The multi-institutional research team led by scientists from The Graduate Center, City University New York (CUNY) has analyzed the amount and timing of carbon dioxide released, which was one of the main gases that was part of the Deccan Traps, to further determine the role that volcanism played in climate shifts around the time of the end-Cretaceous mass extinction.
The study, published in the Proceedings of the National Academy of Sciences journal expands on the new findings about this event that occurred 66 million years ago. Researchers have debated whether gas emissions from volcanic eruptions from the Deccan Traps or the impact of a large asteroid is most responsible for causing the climate changes that triggered the extinction of dinosaurs. However, to establish a sense of certainty on this matter scientists always lacked the data on carbon dioxide released from Deccan magmas from this time.
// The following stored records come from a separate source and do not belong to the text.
(* ===== verification/H3.v ===== *)
(** H3: the rest of quic-go/http3: requests and responses as header fields
    (request.go, request_writer.go, response_writer.go), the server's side of a request
    (server.go) and the client's side (client.go).  Strings are lists of bytes. *)

From S2P Require Import Prelude Utils Tokens H3Frames.

(** * strconv, strings, net/http *)

Definition Itoa (n : Z) : list Z := if n <? 0 then 45 :: decimal 20 (- n) else decimal 20 n.
Fixpoint parse_digits (l : list Z) (acc : Z) : option Z :=
  match l with [] => Some acc | c :: l => if (48 <=? c) && (c <=? 57) then parse_digits l (acc * 10 + (c - 48)) else None end.
(** [strconv.ParseInt(s, 10, 64)]; [strconv.Atoi] is the same. *)
Definition ParseInt (s : list Z) : outcome Z :=
  let syntax := Errorf "strconv: invalid syntax" [] in
  let '(neg, l) := match s with 43 :: l => (false, l) | 45 :: l => (true, l) | l => (false, l) end in
  match l with
  | [] => Err syntax
  | _ =>
      match parse_digits l 0 with
      | None => Err syntax
      | Some v => if (if neg : bool then v <=? 2 ^ 63 else v <? 2 ^ 63) then Ok (if neg then - v else v) else Err (Errorf "strconv: value out of range" [])
      end
  end.
(** For letters of ASCII; header names have no others. *)
Definition lower (c : Z) : Z := if (65 <=? c) && (c <=? 90) then c + 32 else c.
Definition upper (c : Z) : Z := if (97 <=? c) && (c <=? 122) then c - 32 else c.
Definition ToLower (s : list Z) : list Z := lower <$> s.
Definition EqualFold (a b : list Z) : bool := bool_decide (ToLower a = ToLower b).
(** The bytes of a header name. *)
Definition validHeaderFieldByte (c : Z) : bool :=
  ((48 <=? c) && (c <=? 57)) || ((65 <=? c) && (c <=? 90)) || ((97 <=? c) && (c <=? 122)) || bool_decide (c ∈ codes "!#$%&'*+-.^_`|~").
Fixpoint canonical (up : bool) (s : list Z) : list Z :=
  match s with [] => [] | c :: s => let c := if up then upper c else lower c in c :: canonical (c =? 45) s end.
Definition CanonicalMIMEHeaderKey (s : list Z) : list Z := if forallb validHeaderFieldByte s then canonical true s else s.
Definition http_Header := gmap (list Z) (list (list Z)).
Definition header_Add (h : http_Header) (k v : list Z) : http_Header := let k := CanonicalMIMEHeaderKey k in <[k := default [] (h !! k) ++ [v]]> h.
Definition header_Set (h : http_Header) (k v : list Z) : http_Header := <[CanonicalMIMEHeaderKey k := [v]]> h.
Definition header_Del (h : http_Header) (k : list Z) : http_Header := delete (CanonicalMIMEHeaderKey k) h.
Definition header_Get (h : http_Header) (k : list Z) : list Z := match h !! CanonicalMIMEHeaderKey k with Some (v :: _) => v | _ => [] end.
Fixpoint join (sep : list Z) (l : list (list Z)) : list Z := match l with [] => [] | [x] => x | x :: l => x ++ sep ++ join sep l end.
But through this latest research scientists have filled that knowledge gap. Andres Hernandez Nava, a Ph.D. student in The Graduate Center, CUNY’s Earth and Environmental Science program and first author of the study told in a press statement that his team analyzed Deccan Traps carbon dioxide budgets that coincided with the warming event, and they found that carbon outgassing from lava volumes alone could not have caused that level of global warming that caused unbearable conditions for dinosaurs. However, Andres mentioned that when the research team factored in the outgassing from magmas that froze beneath the surface rather than erupting, they found that the Deccan Traps could have released enough carbon dioxide to explain the ancient global warming event.
As the team further analysed this data, they found that the carbon dioxide outgassing from Deccan Traps magmas can explain a warming of Earth’s global temperatures by almost three degrees Celsius during the early phases of Deccan volcanism. However, that was not nearly that much warming by the time dinosaurs reached the mass extinction event. Hence the study supports the idea that later Deccan magmas were not releasing that much CO2 and that intense volcanism was not a major cause of the most recent mass extinction.